| Work order |
Starting with the first line and ending with the last, copy the entries word for word.
* * * *
(* ===== verification/StdText.v ===== *)
(** Decimal text of the C and C++ standard libraries: [atoi], and the decimal output of
    [std::to_string] and of the stream operators on unsigned integers. *)
From S2P Require Import Prelude.

Definition isspace (c : Z) : bool := ((9 <=? c) && (c <=? 13)) || (c =? 32).
Definition isdigit (c : Z) : bool := (48 <=? c) && (c <=? 57).

Fixpoint skip_space (s : bytes) : bytes :=
  match s with c :: s' => if isspace c then skip_space s' else s | [] => [] end.
Fixpoint digits (s : bytes) (acc : Z) : Z :=
  match s with c :: s' => if isdigit c then digits s' (10 * acc + (c - 48)) else acc | [] => acc end.

(** [atoi]: undefined when the number does not fit in an [int]. *)
Definition atoi (s : bytes) : res Z :=
  match skip_space s with
  | 45 :: s' => chk_int (- digits s' 0)
  | 43 :: s' => chk_int (digits s' 0)
  | s' => chk_int (digits s' 0)
  end.

Fixpoint to_string_loop (fuel : nat) (n : Z) (acc : bytes) : bytes :=
  match fuel with
  | O => acc
  | S fuel' =>
      let acc := (48 + n mod 10) :: acc in
      if n <? 10 then acc else to_string_loop fuel' (n / 10) acc
  end.
(** Twenty digits are enough for 64 bits. *)
Definition to_string (n : Z) : bytes := to_string_loop 20 n [].

(** Signed output. *)
Definition to_string_int (n : Z) : bytes := if n <? 0 then 45 :: to_string (- n) else to_string n.

Lemma isdigit_true c : isdigit c = true <-> 48 <= c <= 57.
Proof. unfold isdigit. rewrite andb_true_iff, !Z.leb_le. done. Qed.

Lemma to_string_loop_spec fuel : forall n acc, 0 <= n < 10 ^ Z.of_nat fuel -> (0 < fuel)%nat ->
  exists ds, to_string_loop fuel n acc = ds ++ acc /\ ds <> [] /\ Forall (fun c => isdigit c = true) ds /\
    (length ds <= fuel)%nat /\
    forall k s, digits (ds ++ s) k = digits s (10 ^ Z.of_nat (length ds) * k + n).
Proof.
  induction fuel as [|fuel IH]; intros n acc Hn Hf; [lia|]. cbn [to_string_loop].
  pose proof (Z.mod_pos_bound n 10 ltac:(lia)) as Hm. pose proof (Z.div_mod n 10 ltac:(lia)) as Hd.
  assert (Hdig : isdigit (48 + n mod 10) = true) by (apply isdigit_true; lia).
  destruct (Z.ltb_spec n 10) as [H|H].
  - exists [48 + n mod 10]. split_and!; [done|done|by repeat constructor|cbn; lia|].
    intros k s. cbn [app digits]. rewrite Hdig. f_equal. rewrite Z.mod_small by lia. cbn. lia.
  - assert (Hf' : (0 < fuel)%nat) by (destruct fuel; [cbn in Hn; lia|lia]).
    assert (Hn' : 0 <= n / 10 < 10 ^ Z.of_nat fuel).
    { rewrite Nat2Z.inj_succ, Z.pow_succ_r in Hn by lia. split; [lia|]. apply Z.div_lt_upper_bound; lia. }
    destruct (IH (n / 10) (48 + n mod 10 :: acc) Hn' Hf') as (ds & E & Hne & Hall & Hlen & Hdg).
    exists (ds ++ [48 + n mod 10]). split_and!.
    + rewrite E, <- app_assoc. done.
    + destruct ds; done.
    + apply Forall_app. split; [done|by repeat constructor].
    + rewrite length_app. cbn. lia.
    + intros k s. rewrite <- app_assoc, Hdg. cbn [app digits]. rewrite Hdig. f_equal.
      rewrite length_app, Nat2Z.inj_add. cbn [length]. rewrite Z.pow_add_r by lia.
      change (10 ^ Z.of_nat 1) with 10. lia.
Qed.

(** Fuel beyond the number of digits changes nothing. *)
Lemma to_string_loop_fuel f : forall g n acc, 0 <= n < 10 ^ Z.of_nat f -> (0 < f <= g)%nat ->
  to_string_loop g n acc = to_string_loop f n acc.
Proof.
  induction f as [|f IH]; intros [|g] n acc Hn Hf; [lia..|]. cbn [to_string_loop].
  destruct (Z.ltb_spec n 10); [done|]. rewrite Nat2Z.inj_succ, Z.pow_succ_r in Hn by lia.
  apply IH; [split; [apply Z.div_pos; lia|apply Z.div_lt_upper_bound; lia]|].
  destruct f; [cbn in Hn; lia|lia].
Qed.

Lemma to_string_len w n : 0 <= n < 10 ^ Z.of_nat w -> (0 < w <= 20)%nat -> Zlen (to_string n) <= Z.of_nat w.
Proof.
  intros Hn Hw. unfold to_string. rewrite (to_string_loop_fuel w) by (done || lia).
  destruct (to_string_loop_spec w n [] Hn) as (ds & -> & _ & _ & Hl & _); [lia|].
  rewrite app_nil_r. unfold Zlen. lia.
Qed.

Lemma to_string_spec n : 0 <= n < 2 ^ 64 ->
  to_string n <> [] /\ Forall (fun c => isdigit c = true) (to_string n) /\
  (forall s, (forall c s', s = c :: s' -> isdigit c = false) -> digits (to_string n ++ s) 0 = n) /\
  Zlen (to_string n) <= 20.
Proof.
  intros H. destruct (to_string_loop_spec 20 n []) as (ds & E & Hn & Ha & Hl & Hd); [|lia|].
  { split; [lia|]. eapply Z.lt_trans; [apply H|]. reflexivity. }
  unfold to_string. rewrite E, app_nil_r. split_and!; [done|done| |unfold Zlen; lia].
  intros s Hs. rewrite Hd, Z.mul_0_r, Z.add_0_l. destruct s as [|c s]; [done|].
  cbn. rewrite (Hs c s eq_refl). done.
Qed.

Lemma atoi_throws v e : atoi v <> Throw e.
Proof.
  assert (H : forall z, chk_int z <> Throw e) by (intros z; unfold chk_int; by destruct (int_range z)).
  unfold atoi. repeat (case_match; try done).
Qed.

Lemma atoi_unsigned c l : 43 < c -> c <> 45 -> atoi (c :: l) = chk_int (digits (c :: l) 0).
Proof.
  intros H1 H2. unfold atoi. cbn [skip_space].
  assert (isspace c = false) as ->.
  { unfold isspace. apply orb_false_iff. rewrite andb_false_iff, Z.leb_gt, Z.leb_gt, Z.eqb_neq. lia. }
  destruct c as [|p|p]; try lia. do 6 (destruct p as [p|p|]; try reflexivity; try lia).
Qed.

(** [atoi] reads back what was printed, whatever non-digit follows. *)
Lemma atoi_to_string n s : 0 <= n < 2 ^ 31 -> (forall c s', s = c :: s' -> isdigit c = false) ->
  atoi (to_string n ++ s) = Ok n.
Proof.
  intros H Hs. destruct (to_string_spec n ltac:(lia)) as (Hne & Ha & Hd & _).
  specialize (Hd s Hs). destruct (to_string n) as [|c l]; [done|].
  apply Forall_cons in Ha as [Hc _]. apply isdigit_true in Hc. cbn [app] in *.
  rewrite atoi_unsigned, Hd by lia. apply chk_int_ok. lia.
Qed.

Lemma to_string_chars n c : 0 <= n < 2 ^ 64 -> c ∈ to_string n -> 48 <= c <= 57.
Proof.
  intros H Hc. destruct (to_string_spec n H) as (_ & Ha & _). rewrite Forall_forall in Ha.
  apply isdigit_true, Ha. done.
Qed.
* * * *
| Exercise result |
(* ===== verification/StdText.v ===== *)
(** Decimal text of the C and C++ standard libraries: [atoi], and the decimal output of
    [std::to_string] and of the stream operators on unsigned integers. *)
From S2P Require Import Prelude.

Definition isspace (c : Z) : bool := ((9 <=? c) && (c <=? 13)) || (c =? 32).
Definition isdigit (c : Z) : bool := (48 <=? c) && (c <=? 57).

Fixpoint skip_space (s : bytes) : bytes :=
  match s with c :: s' => if isspace c then skip_space s' else s | [] => [] end.
Fixpoint digits (s : bytes) (acc : Z) : Z :=
  match s with c :: s' => if isdigit c then digits s' (10 * acc + (c - 48)) else acc | [] => acc end.

(** [atoi]: undefined when the number does not fit in an [int]. *)
Definition atoi (s : bytes) : res Z :=
  match skip_space s with
  | 45 :: s' => chk_int (- digits s' 0)
  | 43 :: s' => chk_int (digits s' 0)
  | s' => chk_int (digits s' 0)
  end.

Fixpoint to_string_loop (fuel : nat) (n : Z) (acc : bytes) : bytes :=
  match fuel with
  | O => acc
  | S fuel' =>
      let acc := (48 + n mod 10) :: acc in
      if n <? 10 then acc else to_string_loop fuel' (n / 10) acc
  end.
(** Twenty digits are enough for 64 bits. *)
Definition to_string (n : Z) : bytes := to_string_loop 20 n [].

(** Signed output. *)
Definition to_string_int (n : Z) : bytes := if n <? 0 then 45 :: to_string (- n) else to_string n.

Lemma isdigit_true c : isdigit c = true <-> 48 <= c <= 57.
Proof. unfold isdigit. rewrite andb_true_iff, !Z.leb_le. done. Qed.

Lemma to_string_loop_spec fuel : forall n acc, 0 <= n < 10 ^ Z.of_nat fuel -> (0 < fuel)%nat ->
  exists ds, to_string_loop fuel n acc = ds ++ acc /\ ds <> [] /\ Forall (fun c => isdigit c = true) ds /\
    (length ds <= fuel)%nat /\
    forall k s, digits (ds ++ s) k = digits s (10 ^ Z.of_nat (length ds) * k + n).
Proof.
  induction fuel as [|fuel IH]; intros n acc Hn Hf; [lia|]. cbn [to_string_loop].
  pose proof (Z.mod_pos_bound n 10 ltac:(lia)) as Hm. pose proof (Z.div_mod n 10 ltac:(lia)) as Hd.
  assert (Hdig : isdigit (48 + n mod 10) = true) by (apply isdigit_true; lia).
  destruct (Z.ltb_spec n 10) as [H|H].
  - exists [48 + n mod 10]. split_and!; [done|done|by repeat constructor|cbn; lia|].
    intros k s. cbn [app digits]. rewrite Hdig. f_equal. rewrite Z.mod_small by lia. cbn. lia.
  - assert (Hf' : (0 < fuel)%nat) by (destruct fuel; [cbn in Hn; lia|lia]).
    assert (Hn' : 0 <= n / 10 < 10 ^ Z.of_nat fuel).
    { rewrite Nat2Z.inj_succ, Z.pow_succ_r in Hn by lia. split; [lia|]. apply Z.div_lt_upper_bound; lia. }
    destruct (IH (n / 10) (48 + n mod 10 :: acc) Hn' Hf') as (ds & E & Hne & Hall & Hlen & Hdg).
    exists (ds ++ [48 + n mod 10]). split_and!.
    + rewrite E, <- app_assoc. done.
    + destruct ds; done.
    + apply Forall_app. split; [done|by repeat constructor].
    + rewrite length_app. cbn. lia.
    + intros k s. rewrite <- app_assoc, Hdg. cbn [app digits]. rewrite Hdig. f_equal.
      rewrite length_app, Nat2Z.inj_add. cbn [length]. rewrite Z.pow_add_r by lia.
      change (10 ^ Z.of_nat 1) with 10. lia.
Qed.

(** Fuel beyond the number of digits changes nothing. *)
Lemma to_string_loop_fuel f : forall g n acc, 0 <= n < 10 ^ Z.of_nat f -> (0 < f <= g)%nat ->
  to_string_loop g n acc = to_string_loop f n acc.
Proof.
  induction f as [|f IH]; intros [|g] n acc Hn Hf; [lia..|]. cbn [to_string_loop].
  destruct (Z.ltb_spec n 10); [done|]. rewrite Nat2Z.inj_succ, Z.pow_succ_r in Hn by lia.
  apply IH; [split; [apply Z.div_pos; lia|apply Z.div_lt_upper_bound; lia]|].
  destruct f; [cbn in Hn; lia|lia].
Qed.

Lemma to_string_len w n : 0 <= n < 10 ^ Z.of_nat w -> (0 < w <= 20)%nat -> Zlen (to_string n) <= Z.of_nat w.
Proof.
  intros Hn Hw. unfold to_string. rewrite (to_string_loop_fuel w) by (done || lia).
  destruct (to_string_loop_spec w n [] Hn) as (ds & -> & _ & _ & Hl & _); [lia|].
  rewrite app_nil_r. unfold Zlen. lia.
Qed.

Lemma to_string_spec n : 0 <= n < 2 ^ 64 ->
  to_string n <> [] /\ Forall (fun c => isdigit c = true) (to_string n) /\
  (forall s, (forall c s', s = c :: s' -> isdigit c = false) -> digits (to_string n ++ s) 0 = n) /\
  Zlen (to_string n) <= 20.
Proof.
  intros H. destruct (to_string_loop_spec 20 n []) as (ds & E & Hn & Ha & Hl & Hd); [|lia|].
  { split; [lia|]. eapply Z.lt_trans; [apply H|]. reflexivity. }
  unfold to_string. rewrite E, app_nil_r. split_and!; [done|done| |unfold Zlen; lia].
  intros s Hs. rewrite Hd, Z.mul_0_r, Z.add_0_l. destruct s as [|c s]; [done|].
  cbn. rewrite (Hs c s eq_refl). done.
Qed.

Lemma atoi_throws v e : atoi v <> Throw e.
Proof.
  assert (H : forall z, chk_int z <> Throw e) by (intros z; unfold chk_int; by destruct (int_range z)).
  unfold atoi. repeat (case_match; try done).
Qed.

Lemma atoi_unsigned c l : 43 < c -> c <> 45 -> atoi (c :: l) = chk_int (digits (c :: l) 0).
Proof.
  intros H1 H2. unfold atoi. cbn [skip_space].
  assert (isspace c = false) as ->.
  { unfold isspace. apply orb_false_iff. rewrite andb_false_iff, Z.leb_gt, Z.leb_gt, Z.eqb_neq. lia. }
  destruct c as [|p|p]; try lia. do 6 (destruct p as [p|p|]; try reflexivity; try lia).
Qed.

(** [atoi] reads back what was printed, whatever non-digit follows. *)
Lemma atoi_to_string n s : 0 <= n < 2 ^ 31 -> (forall c s', s = c :: s' -> isdigit c = false) ->
  atoi (to_string n ++ s) = Ok n.
Proof.
  intros H Hs. destruct (to_string_spec n ltac:(lia)) as (Hne & Ha & Hd & _).
  specialize (Hd s Hs). destruct (to_string n) as [|c l]; [done|].
  apply Forall_cons in Ha as [Hc _]. apply isdigit_true in Hc. cbn [app] in *.
  rewrite atoi_unsigned, Hd by lia. apply chk_int_ok. lia.
Qed.

Lemma to_string_chars n c : 0 <= n < 2 ^ 64 -> c ∈ to_string n -> 48 <= c <= 57.
Proof.
  intros H Hc. destruct (to_string_spec n H) as (_ & Ha & _). rewrite Forall_forall in Ha.
  apply isdigit_true, Ha. done.
Qed.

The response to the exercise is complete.